EXERCISE GOAL
In the entries below, find the line with "(i < m1 + m2)%N -> (j < n1 + n2)%N ->" and the line with "rewrite (mx_at_lt _ hi hj) mxE /=."; give again those lines and every line between them, exactly.

=== Begin Enclosure ===

Lemma slice_rows_Mat m n (M : 'M[F]_(m, n)) N (hm : (N <= m)%N) :
  slice_rows (Mat M) N = Ok (Mat (\matrix_(i < N, j < n) M (widen_ord hm i) j)).
Proof.
congr Ok; apply: Mat_ext; [exact/minn_idPl | by [] | move=> i j].
rewrite (minn_idPl hm) => hi hj.
rewrite !(mx_at_lt _ hi hj) !mxE (mx_at_lt _ (leq_trans hi hm) hj).
by congr (M _ _); apply: val_inj.
Qed.

Lemma slice_cols_Mat m n (M : 'M[F]_(m, n)) N (hn : (N <= n)%N) :
  slice_cols (Mat M) N = Ok (Mat (\matrix_(i < m, j < N) M i (widen_ord hn j))).
Proof.
congr Ok; apply: Mat_ext; [by [] | exact/minn_idPl | move=> i j].
rewrite (minn_idPl hn) => hi hj.
rewrite !(mx_at_lt _ hi hj) !mxE (mx_at_lt _ hi (leq_trans hj hn)).
by congr (M _ _); apply: val_inj.
Qed.

Lemma slice_rows_Vec n (v : 'rV[F]_n) N : slice_rows (Vec v) N = Err IndexError.
Proof. by []. Qed.

Lemma np_eyeE n : np_eye F n = Mat (1%:M : 'M[F]_n).
Proof. by []. Qed.

Lemma np_zerosE m n : np_zeros F m n = Mat (0 : 'M[F]_(m, n)).
Proof. by []. Qed.

Lemma mx_at_block m1 m2 n1 n2 (Xul : 'M[F]_(m1, n1)) (Xur : 'M[F]_(m1, n2))
    (Xdl : 'M[F]_(m2, n1)) (Xdr : 'M[F]_(m2, n2)) i j :
  (i < m1 + m2)%N -> (j < n1 + n2)%N ->
  mx_at (block_mx Xul Xur Xdl Xdr) i j
  = if (i < m1)%N then
      if (j < n1)%N then mx_at Xul i j else mx_at Xur i (j - n1)
    else
      if (j < n1)%N then mx_at Xdl (i - m1) j else mx_at Xdr (i - m1) (j - n1).
Proof.
move=> hi hj; rewrite (mx_at_lt _ hi hj) !mxE.
case: splitP => [i1 /= ei | i2 /= ei]; rewrite !mxE;
  case: splitP => [j1 /= ej | j2 /= ej]; rewrite ei ej ?ltn_ord ?addKn ?mx_at_ord //;
  by rewrite !ltnNge !leq_addr.
Qed.

Lemma set_block_entry m n (Z : 'M[F]_(m, n)) r0 h c0 w (X : 'M[F]_(h, w)) i j :
  (i < m)%N -> (j < n)%N ->
  forall Z', set_block (Mat Z) r0 h c0 w (Mat X) = Ok Z' ->
  item Z' i j = if (r0 <= i < r0 + h)%N && (c0 <= j < c0 + w)%N
                then mx_at X (i - r0) (j - c0) else mx_at Z i j.
Proof.
move=> hi hj Z'; rewrite /set_block /broadcasts_to /= !eqxx /= => - [<-] /=.
rewrite (mx_at_lt _ hi hj) mxE /=.
case: ifP => // /andP [/andP [ri ih] /andP [cj jw]].
by rewrite /bitem /= !bidx_lt // ltn_subLR.
Qed.

Lemma set_block_shape m n (Z : 'M[F]_(m, n)) r0 h c0 w (X : 'M[F]_(h, w)) :
  exists Z' : 'M[F]_(m, n), set_block (Mat Z) r0 h c0 w (Mat X) = Ok (Mat Z').
Proof. by rewrite /set_block /broadcasts_to /= !eqxx /=; eexists. Qed.

Lemma set_block_ul m1 m2 n1 n2 (Zul : 'M[F]_(m1, n1)) (Zur : 'M[F]_(m1, n2))
    (Zdl : 'M[F]_(m2, n1)) (Zdr : 'M[F]_(m2, n2)) (X : 'M[F]_(m1, n1)) :
  set_block (Mat (block_mx Zul Zur Zdl Zdr)) 0 m1 0 n1 (Mat X)
  = Ok (Mat (block_mx X Zur Zdl Zdr)).
Proof.
have [Z' eZ] := set_block_shape (block_mx Zul Zur Zdl Zdr) 0 0 X.
rewrite eZ; congr Ok; apply: Mat_ext => // i j hi hj.
rewrite -[LHS]/(item (Mat Z') i j) (set_block_entry hi hj eZ) !mx_at_block //.
by rewrite !leq0n !add0n !subn0 /=; case: (i < m1)%N; case: (j < n1)%N.
Qed.

Lemma set_block_dr m1 m2 n1 n2 (Zul : 'M[F]_(m1, n1)) (Zur : 'M[F]_(m1, n2))
    (Zdl : 'M[F]_(m2, n1)) (Zdr : 'M[F]_(m2, n2)) (X : 'M[F]_(m2, n2)) :
  set_block (Mat (block_mx Zul Zur Zdl Zdr)) m1 m2 n1 n2 (Mat X)
  = Ok (Mat (block_mx Zul Zur Zdl X)).
Proof.
have [Z' eZ] := set_block_shape (block_mx Zul Zur Zdl Zdr) m1 n1 X.
rewrite eZ; congr Ok; apply: Mat_ext => // i j hi hj.
rewrite -[LHS]/(item (Mat Z') i j) (set_block_entry hi hj eZ) !mx_at_block //.
by rewrite hi hj !andbT [(m1 <= i)%N]leqNgt [(n1 <= j)%N]leqNgt;
  case: (i < m1)%N; case: (j < n1)%N.
Qed.

Lemma set_block_dl m1 m2 n1 n2 (Zul : 'M[F]_(m1, n1)) (Zur : 'M[F]_(m1, n2))
    (Zdl : 'M[F]_(m2, n1)) (Zdr : 'M[F]_(m2, n2)) (X : 'M[F]_(m2, n1)) :
  set_block (Mat (block_mx Zul Zur Zdl Zdr)) m1 m2 0 n1 (Mat X)
  = Ok (Mat (block_mx Zul Zur X Zdr)).
Proof.
have [Z' eZ] := set_block_shape (block_mx Zul Zur Zdl Zdr) m1 0 X.
rewrite eZ; congr Ok; apply: Mat_ext => // i j hi hj.
rewrite -[LHS]/(item (Mat Z') i j) (set_block_entry hi hj eZ) !mx_at_block //.
by rewrite hi !andbT leq0n add0n subn0 [(m1 <= i)%N]leqNgt /=;
  case: (i < m1)%N; case: (j < n1)%N.
Qed.

Lemma np_zeros_block m1 m2 n1 n2 :
  np_zeros F (m1 + m2) (n1 + n2)
  = Mat (block_mx (0 : 'M[F]_(m1, n1)) (0 : 'M[F]_(m1, n2))
                  (0 : 'M[F]_(m2, n1)) (0 : 'M[F]_(m2, n2))).
Proof.
rewrite np_zerosE; congr Mat; apply/matrixP=> i j; rewrite !mxE.
by case: splitP => ? _; rewrite !mxE; case: splitP => ? _; rewrite mxE.
Qed.

Lemma broadcast_to_Mat m n (Y : 'M[F]_(m, n)) : broadcast_to (Mat Y) m n = Ok (Mat Y).
Proof.
rewrite /broadcast_to /broadcasts_to /= !eqxx /=; congr (Ok (Mat _)).
by apply/matrixP=> i j; rewrite mxE /bitem /= !bidx_lt // mx_at_ord.
Qed.

Lemma libsp_denseE (X : ndarray F) : libsp_dense X = X.
Proof. by []. Qed.

Lemma libsp_dot_Mat m n p (X : 'M[F]_(m, n)) (Y : 'M[F]_(n, p)) :
  libsp_dot (Mat X) (Mat Y) = Ok (Mat (X *m Y)).
Proof. exact: np_dot_Mat. Qed.

Lemma libsp_eye_as_Mat m n (X : 'M[F]_(m, n)) :
  libsp_eye_as (Mat X) = Ok (Mat (1%:M : 'M[F]_m)).
Proof. by []. Qed.

Lemma libsp_solve_Mat n p (X : 'M[F]_n) (Y : 'M[F]_(n, p)) :
  libsp_solve (Mat X) (Mat Y)
  = if X \in unitmx then Ok (Mat (invmx X *m Y)) else Err LinAlgError.
Proof. by rewrite /libsp_solve np_inv_Mat; case: ifP => // _; exact: np_dot_Mat. Qed.

Lemma block_row_Mat m n1 n2 (X : 'M[F]_(m, n1)) (Y : 'M[F]_(m, n2)) :
  block_row (Mat X) (Mat Y) = Ok (Mat (row_mx X Y)).
Proof. by rewrite /block_row [(ndim _ <= 1)%N]/= !atleast_2d_Mat hcat_Mat. Qed.

Lemma block_col_Mat m1 m2 n (X : 'M[F]_(m1, n)) (Y : 'M[F]_(m2, n)) :
  block_col (Mat X) (Mat Y) = Ok (Mat (col_mx X Y)).
Proof. by rewrite /block_col !atleast_2d_Mat vcat_Mat. Qed.

Lemma np_concatenate0_Mat m1 m2 n (X : 'M[F]_(m1, n)) (Y : 'M[F]_(m2, n)) :
  np_concatenate (Mat X) (Mat Y) 0 = Ok (Mat (col_mx X Y)).
Proof. exact: vcat_Mat. Qed.

Lemma np_concatenate1_Mat m n1 n2 (X : 'M[F]_(m, n1)) (Y : 'M[F]_(m, n2)) :
  np_concatenate (Mat X) (Mat Y) 1 = Ok (Mat (row_mx X Y)).
Proof. exact: hcat_Mat. Qed.

Lemma np_max_abs_Mat m n (X : 'M[F]_(m.+1, n.+1)) :
  exists v, np_max (np_abs (Mat X)) = Ok v.
Proof. by rewrite /np_max /size_of /=; eexists. Qed.

Lemma np_sqrt_ge0 (x : F) : 0 <= x -> np_sqrt x = sqrtC x.
Proof. by move=> x0; rewrite /np_sqrt (Creal_ImP _ (ger0_real x0)) lexx. Qed.

End ArrayFacts.

Opaque np_add np_sub np_iadd np_scale np_neg np_abs np_max np_dot np_inv
  np_eye np_zeros atleast_2d hcat vcat block_row block_col block_2x2 np_concatenate
  slice_rows_cols slice_rows slice_cols set_block broadcast_to libsp_dot libsp_solve libsp_eye_as libsp_dense.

=== End Enclosure ===

REPLY
  (i < m1 + m2)%N -> (j < n1 + n2)%N ->
  mx_at (block_mx Xul Xur Xdl Xdr) i j
  = if (i < m1)%N then
      if (j < n1)%N then mx_at Xul i j else mx_at Xur i (j - n1)
    else
      if (j < n1)%N then mx_at Xdl (i - m1) j else mx_at Xdr (i - m1) (j - n1).
Proof.
move=> hi hj; rewrite (mx_at_lt _ hi hj) !mxE.
case: splitP => [i1 /= ei | i2 /= ei]; rewrite !mxE;
  case: splitP => [j1 /= ej | j2 /= ej]; rewrite ei ej ?ltn_ord ?addKn ?mx_at_ord //;
  by rewrite !ltnNge !leq_addr.
Qed.

Lemma set_block_entry m n (Z : 'M[F]_(m, n)) r0 h c0 w (X : 'M[F]_(h, w)) i j :
  (i < m)%N -> (j < n)%N ->
  forall Z', set_block (Mat Z) r0 h c0 w (Mat X) = Ok Z' ->
  item Z' i j = if (r0 <= i < r0 + h)%N && (c0 <= j < c0 + w)%N
                then mx_at X (i - r0) (j - c0) else mx_at Z i j.
Proof.
move=> hi hj Z'; rewrite /set_block /broadcasts_to /= !eqxx /= => - [<-] /=.
rewrite (mx_at_lt _ hi hj) mxE /=.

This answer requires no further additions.